◆ **WHAT YOU ARE ASKED TO DO**: From the listing below, copy only the lines running from the line that contains "(get_st ≫= f)." to the line that contains "Proof. intros Hf s Hs. by apply Hf. Qed.", both included.

Start of PROVIDED ENTRIES

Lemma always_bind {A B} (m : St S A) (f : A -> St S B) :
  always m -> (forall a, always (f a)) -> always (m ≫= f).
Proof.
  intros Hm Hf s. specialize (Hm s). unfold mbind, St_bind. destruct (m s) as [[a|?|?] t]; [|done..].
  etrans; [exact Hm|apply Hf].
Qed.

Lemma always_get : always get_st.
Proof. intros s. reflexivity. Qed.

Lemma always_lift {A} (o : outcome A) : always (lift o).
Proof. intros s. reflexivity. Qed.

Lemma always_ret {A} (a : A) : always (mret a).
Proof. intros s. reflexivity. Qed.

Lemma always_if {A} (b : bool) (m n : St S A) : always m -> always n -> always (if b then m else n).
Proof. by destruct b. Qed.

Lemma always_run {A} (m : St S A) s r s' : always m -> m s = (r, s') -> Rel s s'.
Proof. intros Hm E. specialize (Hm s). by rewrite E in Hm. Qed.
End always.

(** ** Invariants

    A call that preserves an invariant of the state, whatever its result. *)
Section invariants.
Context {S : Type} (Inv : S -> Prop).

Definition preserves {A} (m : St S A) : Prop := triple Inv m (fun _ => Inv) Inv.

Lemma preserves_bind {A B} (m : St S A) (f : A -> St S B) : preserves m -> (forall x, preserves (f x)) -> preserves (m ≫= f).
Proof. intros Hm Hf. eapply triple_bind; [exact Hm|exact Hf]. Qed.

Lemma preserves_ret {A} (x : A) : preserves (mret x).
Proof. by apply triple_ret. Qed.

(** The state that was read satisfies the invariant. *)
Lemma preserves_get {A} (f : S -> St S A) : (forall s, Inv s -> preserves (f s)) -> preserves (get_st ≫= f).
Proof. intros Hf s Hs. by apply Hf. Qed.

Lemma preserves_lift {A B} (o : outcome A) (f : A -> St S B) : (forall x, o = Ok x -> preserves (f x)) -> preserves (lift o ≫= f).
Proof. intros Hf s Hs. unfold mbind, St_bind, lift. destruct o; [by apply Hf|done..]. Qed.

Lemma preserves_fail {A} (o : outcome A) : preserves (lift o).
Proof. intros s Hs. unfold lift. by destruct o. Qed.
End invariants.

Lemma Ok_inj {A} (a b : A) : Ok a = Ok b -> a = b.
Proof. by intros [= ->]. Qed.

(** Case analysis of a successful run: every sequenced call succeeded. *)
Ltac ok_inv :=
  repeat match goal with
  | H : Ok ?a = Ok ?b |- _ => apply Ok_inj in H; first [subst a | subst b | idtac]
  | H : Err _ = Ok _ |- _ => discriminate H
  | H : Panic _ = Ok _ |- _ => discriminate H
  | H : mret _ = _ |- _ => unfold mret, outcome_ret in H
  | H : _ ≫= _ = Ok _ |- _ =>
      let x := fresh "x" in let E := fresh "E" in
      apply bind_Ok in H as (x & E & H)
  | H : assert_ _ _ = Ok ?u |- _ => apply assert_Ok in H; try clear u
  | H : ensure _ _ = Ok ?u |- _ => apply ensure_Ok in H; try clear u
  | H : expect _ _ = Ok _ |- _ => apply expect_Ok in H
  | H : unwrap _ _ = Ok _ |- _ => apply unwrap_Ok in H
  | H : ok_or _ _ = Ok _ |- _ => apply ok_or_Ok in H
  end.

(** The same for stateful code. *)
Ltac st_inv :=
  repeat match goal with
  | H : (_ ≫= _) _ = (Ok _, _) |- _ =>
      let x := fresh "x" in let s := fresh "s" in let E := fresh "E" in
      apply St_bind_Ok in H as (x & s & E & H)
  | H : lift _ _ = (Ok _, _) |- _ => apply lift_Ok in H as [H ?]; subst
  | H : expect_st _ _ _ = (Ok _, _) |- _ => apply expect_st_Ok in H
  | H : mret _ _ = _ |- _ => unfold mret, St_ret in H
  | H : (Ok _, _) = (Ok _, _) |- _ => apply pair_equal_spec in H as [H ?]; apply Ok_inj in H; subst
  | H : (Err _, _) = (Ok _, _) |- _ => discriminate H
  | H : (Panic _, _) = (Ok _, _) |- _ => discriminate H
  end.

End of PROVIDED ENTRIES

◆ **ANSWER SECTION**:
Lemma preserves_get {A} (f : S -> St S A) : (forall s, Inv s -> preserves (f s)) -> preserves (get_st ≫= f).
Proof. intros Hf s Hs. by apply Hf. Qed.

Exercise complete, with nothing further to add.